Thursday, April 11, 2013

Congratulations on Patching Things Up with Your Gay Son!



You stopped talking to your son about four years ago when he told you he was gay.  You responded by throwing a pitcher of water at the wall of the restaurant and screaming for five minutes straight.  Then you stomped out of the building and threw a garbage can into a police car.

Luckily the officers affected were tremendous homophobes, so their gay-hate outweighed their rage at seeing their precious car damaged.  They let you off with a verbal warning and an invitation for a “people negatively affected by gay children” support group. 

You thought about him constantly, even as your festering hatred for the thought of two men embracing one another metasticized in your imagination like a cancer.  It grew and grew in size until finally, a month ago, you emailed your son, asking if you could meet him.

He said maybe, pending an interview process.

The last few weeks have constituted that process: furtive, overwritten emails, qualified apologies, and slow, steady movement towards reconciliation.

Today it’s going to come to a head.  You’re going to meet your son and his husband in a small café near the university where your son teaches.  It’s famed for serving big, heaping plates of food and permitting people to sit outdoors and smoke if they like.  It’s very bohemian and, in your mind, the perfect place to showcase your newfound support for your son’s decision to be himself.

You’ll catch up with him in fast motion, falling into geniality easily, rapidly, running through the last four years in rapid asides: relationships, promotions, books, movies, travel.  You’ll show him pictures on your cellphone of your new wife holding her cellphone.  Your son will laugh.  For the first time, he won’t seem to hate her.

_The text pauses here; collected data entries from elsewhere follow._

(** ** The freeing loops *)

(** [s'] frees blocks of file [i], those at the positions [P] among them. *)
Definition cleared (P : pos → Prop) (i : nat) (s s' : state) : Prop :=
  shrunk i s s' ∧ ∀ q, pos_ok q → P q ∨ ptr_at s i q = 0%Z → ptr_at s' i q = 0%Z.

Lemma cleared_trans (P Q R : pos → Prop) i s1 s2 s3 :
  cleared P i s1 s2 → cleared Q i s2 s3 → (∀ q, pos_ok q → R q → P q ∨ Q q) → cleared R i s1 s3.
Proof.
  intros [H1 C1] [H2 C2] HR. split; [by eapply shrunk_trans|].
  intros q Hq Hz. apply C2; [done|]. destruct (decide (ptr_at s2 i q = 0%Z)) as [|Hn]; [by right|].
  destruct Hz as [Hr|Hz]; [|destruct Hn; auto]. destruct (HR _ Hq Hr) as [Hp|]; [destruct Hn; auto|by left].
Qed.

Lemma cleared_refl P i s :
  sinv s → (∀ q, pos_ok q → P q → ptr_at s i q = 0%Z) → cleared P i s s.
Proof. intros S HP. split; [by apply shrunk_refl|]. intros q Hq [|]; auto. Qed.

Lemma clear_direct s i k :
  sinv s → allocated s i → k < 6 →
  ∃ s', (if (dptr s i k =? 0)%Z then mret ()
         else free_block (dptr s i k);; set_block_ptr i (Z.of_nat k) 0) s = Some ((), s') ∧
    cleared (.= PDir k) i s s'.
Proof.
  intros S Hi Hk. destruct (Z.eqb_spec (dptr s i k) 0) as [Hz|Hnz].
  { exists s. split; [done|]. apply cleared_refl; [done|]. by intros q _ ->. }
  destruct (si_ptr _ S i (PDir k)) as (b&Hb&E); [done..|]. simpl in E. rewrite E.
  destruct (free_block_run s b) as (bm&Hum&Ef); [apply S|by apply used_lt; [apply S|]|].
  destruct (detach_slot s i k (PDir k) b bm) as [Hs Hp]; try done; [by left|].
  rewrite (bind_run _ _ _ _ _ Ef). unfold set_block_ptr.
  rewrite update_inode_run, Nat2Z.id by exact (allocated_lt s i (si_geom _ S) Hi).
  eexists. split; [done|]. split; [exact Hs|].
  intros q Hq Hz. rewrite Hp by done. case_decide; [done|]. by destruct Hz.
Qed.

Lemma shrunk_allocated i s s' j : shrunk i s s' → allocated s' j ↔ allocated s j.
Proof. intros (_&?&_). by apply same_meta_allocated. Qed.

Lemma cleared_allocated P i s s' j : cleared P i s s' → allocated s j → allocated s' j.
Proof. intros [? _]. by apply (shrunk_allocated i). Qed.

Lemma free_direct_run i n : ∀ k s,
  sinv s → allocated s i → k + n = 6 →
  ∃ s', free_direct i n (Z.of_nat k) s = Some ((), s') ∧
    cleared (λ q, ∃ m, k ≤ m < 6 ∧ q = PDir m) i s s'.
Proof.
  induction n as [|n IH]; intros k s S Hi Hk; cbn [free_direct].
  { exists s. split; [done|]. apply cleared_refl; [done|]. intros q _ (?&?&?). lia. }
  destruct (clear_direct s i k) as (s1&E1&C1); [done|done|lia|].
  rewrite (bind_run _ _ _ _ _ (block_ptr_run s i (Z.of_nat k) S Hi ltac:(lia))), Nat2Z.id, (bind_run _ _ _ _ _ E1).
  destruct (IH (k + 1) s1) as (s2&E2&C2); [apply C1|by apply (cleared_allocated _ _ _ _ _ C1)|lia|].
  replace (Z.of_nat k + 1)%Z with (Z.of_nat (k + 1)) by lia. exists s2. split; [done|].
  eapply cleared_trans; [done..|]. intros q _ (m&Hm&->).
  destruct (decide (m = k)) as [->|]; [by left|right]. exists m. split; [lia|done].
Qed.

Lemma clear_entry s i n ib :
  sinv s → allocated s i → n < 64 → dptr s i 7 = off_of s ib → ib < length (data s) →
  ∃ s', (if (ient s ib n =? 0)%Z then mret ()
         else free_block (ient s ib n);; store_off_t (off_of s ib + 8 * Z.of_nat n) 0) s = Some ((), s') ∧
    cleared (.= PEnt n) i s s' ∧ dptr s' i 7 = dptr s i 7 ∧ length (data s') = length (data s).
Proof.
  intros S Hi Hn Eib Hibl.
  assert (Ee : ptr_at s i (PEnt n) = ient s ib n).
  { rewrite dptr_ient, Eib, bidx_off; [done|]. rewrite Eib. apply off_of_nonzero, S. }
  destruct (Z.eqb_spec (ient s ib n) 0) as [Hz|Hnz].
  { exists s. split; [done|]. split; [|done]. apply cleared_refl; [done|]. intros q _ ->. congruence. }
  rewrite <- Ee in Hnz. destruct (si_ptr _ S i (PEnt n)) as (b&Hb&E); [done..|]. rewrite <- Ee, E.
  destruct (free_block_run s b) as (bm&Hum&Ef); [apply S|by apply used_lt; [apply S|]|].
  destruct (detach_entry s i n b bm ib) as [Hs Hp]; try done.
  rewrite (bind_run _ _ _ _ _ Ef).
  rewrite (store_off_t_run _ ib n); [|simpl; by rewrite length_insert|done|done].
  eexists. split; [done|]. split; [|split; [done|simpl; by rewrite !length_insert]]. split; [exact Hs|].
  intros q Hq Hz. rewrite Hp by done. case_decide; [done|]. by destruct Hz.
Qed.

Lemma free_indirect_run i ib n : ∀ k s,
  sinv s → allocated s i → k + n = 64 → dptr s i 7 = off_of s ib → ib < length (data s) →
  ∃ s', free_indirect (off_of s ib) n (Z.of_nat k) s = Some ((), s') ∧
    cleared (λ q, ∃ m, k ≤ m < 64 ∧ q = PEnt m) i s s' ∧ dptr s' i 7 = dptr s i 7 ∧
    length (data s') = length (data s).
Proof.
  induction n as [|n IH]; intros k s S Hi Hk Eib Hib; cbn [free_indirect].
  { exists s. split; [done|]. split; [|done]. apply cleared_refl; [done|]. intros q _ (?&?&?). lia. }
  destruct (clear_entry s i k ib) as (s1&E1&C1&D1&L1); [done|done|lia|done|done|].
  rewrite (bind_run _ _ _ _ _ (load_off_t_run s ib k _ Hib ltac:(lia) eq_refl)), (bind_run _ _ _ _ _ E1).
  assert (Eo : off_of s ib = off_of s1 ib).
  { symmetry. apply off_of_same. apply C1. }
  destruct (IH (k + 1) s1) as (s2&E2&C2&D2&L2);
    [apply C1|by apply (cleared_allocated _ _ _ _ _ C1)|lia|congruence|congruence|].
  replace (Z.of_nat k + 1)%Z with (Z.of_nat (k + 1)) by lia. rewrite Eo. exists s2. split; [done|].
  split; [|split; congruence].
  eapply cleared_trans; [done..|]. intros q _ (m&Hm&->).
  destruct (decide (m = k)) as [->|]; [by left|right]. exists m. split; [lia|done].
Qed.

“I’m glad you found someone,” he’ll tell you over a heaping patty melt.

“Me too,” you’ll murmur, looking at his husband affectionately.  His husband will smile back over his tea.

At this point your son will go to the bathroom.  And you, in what you’ll later consider an effort to show your support for your son’s sexuality, you’ll lunge across the table and, boop, plant a kiss right on his husband’s mouth.

You’ll both be into it, and you’ll both be somewhat embarrassed by the whole event.  It’ll last less than half a minute.  Neither of you will say a word to your son when he gets back from the bathroom.  You’ll just sit, politely talk, and then leave.  You won’t see each other until your son’s Christmas party later that year.  Even then, nothing will be said.  You’ll never know if he told your son what transpired during his bathroom visit, a fear that will plague you to your grave.

Congratulations on Patching Things Up with Your Gay Son!